[Octafluoropropane inhalation toxicity].

Wistar rats were used to study inhalation toxicity of octafluoropropane (OFP, freon-218) at the following concentration: 300 g/m3 (4-hrs), 30 g/m3 (0.5 to 4 hrs), 3 g/m3 (8 hrs), and 0.3 g/m3 (16 hrs). According to the histological analysis, OFP at the concentrations of 300 and 30 g/m3 had a politrophic toxic effect. Target organs were the lung, trachea, bronchus, heart, kidney, and the adrenaL There were dystrophic and necrobiotic lesions in the upper airways epithelium. Subacute and chronic vesicular bronchiolitis developed on days 7 and 14, respectively. Visceral organs and brain were found plethoric and the lung was found hemorrhagic. Similar lesions were seen in the trachea, bronchus, lung, liver, spleen, kidney, adrenal, heart, and the brain.

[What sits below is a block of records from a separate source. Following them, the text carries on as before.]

(** [Number.isFinite] of the number that an element of a descriptor stands
    for: it is neither NaN nor an infinity. *)
Definition finite_element (v : JsElem) : bool :=
  match Prim2SF (ToNumber v) with
  | S754_zero _ | S754_finite _ _ _ => true
  | _ => false
  end.

(* ================================================================== *)
(** * The registration page ([proceedToCapture], [captureImage], [registerFace]) *)
(* ================================================================== *)

Module RegisterPage.

(** An element of [capturedImages], with the two properties that are sent. *)
Record Captured : Type := mkCaptured {
  descriptor : list float;      (* Array.from(faceDescriptor) *)
  confidence : float            (* detections[0].detection.score *)
}.

(** [capturedImages.reduce((sum, img) => sum + img.confidence, 0)
     / capturedImages.length] *)
Definition mean_confidence (capturedImages : list Captured) : float :=
  fold_left (fun sum img => sum + confidence img) capturedImages 0
  / length_number capturedImages.

(** [registrationData] as the server reads it after [JSON.stringify] and
    [JSON.parse]: [studentData] holds the values of the four fields of the
    form, trimmed but for the class. *)
Definition registrationData (studentName studentId studentClass parentName : string)
    (capturedImages : list Captured) : Register.Body :=
  {| Register.name := Some (Register.trim studentName);
     Register.studentId := Some (Register.trim studentId);
     Register.class := Some studentClass;
     Register.parentName := Some (Register.trim parentName);
     Register.faceData :=
       Some {| Register.descriptors :=
                 Some (map (fun img => VArr (map Client.JSON_number (descriptor img)))
                           capturedImages);
               Register.confidence :=
                 match Client.JSON_number (mean_confidence capturedImages) with
                 | ENum x => Some x
                 | _ => None
                 end |} |}.

End RegisterPage.

(** A registration form and a school, for the examples. *)
Module Enrolment.

Definition form (studentId : string) (d : list JsElem) : Register.Body :=
  {| Register.name := Some "Dan";
     Register.studentId := Some studentId;
     Register.class := Some "7";
     Register.parentName := Some "Pat";
     Register.faceData :=
       Some {| Register.descriptors := Some [VArr d]; Register.confidence := None |} |}.

Definition school : Database.t := Sample.fresh (Some 0.6) [Sample.ann; Sample.bob].

End Enrolment.

(* ================================================================== *)
(** * The order of the numbers *)
(* ================================================================== *)

Module FloatOrder.

Ltac cmp_cases :=
  repeat match goal with
  | |- context [Z.compare ?a ?b] => destruct (Z.compare_spec a b)
  | H : context [Z.compare ?a ?b] |- _ => destruct (Z.compare_spec a b)
  | |- context [Pos.compare ?a ?b] => destruct (Pos.compare_spec a b)
  | H : context [Pos.compare ?a ?b] |- _ => destruct (Pos.compare_spec a b)
  end.

Ltac by_sign s := destruct s; simpl; try reflexivity; try discriminate; try congruence.

Lemma SFcompare_antisym (a b : spec_float) :
  SFcompare a b = option_map CompOpp (SFcompare b a).
Proof.
  destruct a as [sa|sa| |sa ma ea], b as [sb|sb| |sb mb eb]; simpl;
    try reflexivity; try (by_sign sa; fail); try (by_sign sb; fail);
    try (destruct sa; by_sign sb; fail).
  change (Pos.compare_cont Eq) with Pos.compare.
  destruct sa, sb; try reflexivity;
    destruct (Z.compare_spec ea eb), (Z.compare_spec eb ea);
    simpl; try reflexivity; try lia;
    destruct (Pos.compare_spec ma mb), (Pos.compare_spec mb ma);
    simpl; try reflexivity; lia.
Qed.

Lemma SFcompare_lt_trans (a b c : spec_float) :
  SFcompare a b = Some Lt -> SFcompare b c = Some Lt -> SFcompare a c = Some Lt.
Proof.
  destruct a as [sa|sa| |sa ma ea], b as [sb|sb| |sb mb eb], c as [sc|sc| |sc mc ec];
    simpl; try discriminate;
    try (destruct sa; try discriminate); try (destruct sb; try discriminate);
    try (destruct sc; try discriminate); try reflexivity; try discriminate;
    change (Pos.compare_cont Eq) with Pos.compare; intros H1 H2;
    injection H1 as H1; injection H2 as H2; f_equal;
    cmp_cases; simpl in *; try discriminate; try reflexivity; subst; try lia.
Qed.

Lemma SFcompare_lt_eq_trans (a b c : spec_float) :
  SFcompare a b = Some Lt -> SFcompare b c = Some Eq -> SFcompare a c = Some Lt.
Proof.
  destruct a as [sa|sa| |sa ma ea], b as [sb|sb| |sb mb eb], c as [sc|sc| |sc mc ec];
    simpl; try discriminate;
    try (destruct sa; try discriminate); try (destruct sb; try discriminate);
    try (destruct sc; try discriminate); try reflexivity; try discriminate;
    change (Pos.compare_cont Eq) with Pos.compare; intros H1 H2;
    injection H1 as H1; injection H2 as H2; f_equal;
    cmp_cases; simpl in *; try discriminate; try reflexivity; subst; try lia.
Qed.

Lemma ltb_trans (x y z : float) :
  (x <? y) = true -> (y <? z) = true -> (x <? z) = true.
Proof.
  rewrite !FloatAxioms.ltb_spec. unfold SFltb. intros H1 H2.
  destruct (SFcompare (Prim2SF x) (Prim2SF y)) as [[| |]|] eqn:E1; try discriminate.
  destruct (SFcompare (Prim2SF y) (Prim2SF z)) as [[| |]|] eqn:E2; try discriminate.
  now rewrite (SFcompare_lt_trans _ _ _ E1 E2).
Qed.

Lipid redistribution was observed in the adrenal cortex and vascular reactions of renal tissue with juxtamedullar blood shunting. Toxicity of small OFP concentrations (3 and 0.3 g/m3) was distinguished by an extended aftereffect, these concentrations did not cause visible pathomorphologic changes but gave rise to an extended pathologic process detectable by biochemistry. In all concentrations, OFP impacted erythrocyte metabolism changing the lipid composition of cell membrane and activating membrane-bound adenosinetriphos-phatases. The activities of hepatocyte and myocardiac cytoplasmatic enzymes were altered in blood plasma. Increased malonic dialdehyde in blood plasma and decreased cell antioxidant GSH in erythrocytes suggested exaggerated lipid peroxidation. These data point to the necessity of revising the existing limits for OFP concentrations in air of populated areas, working areas, and closed human environments.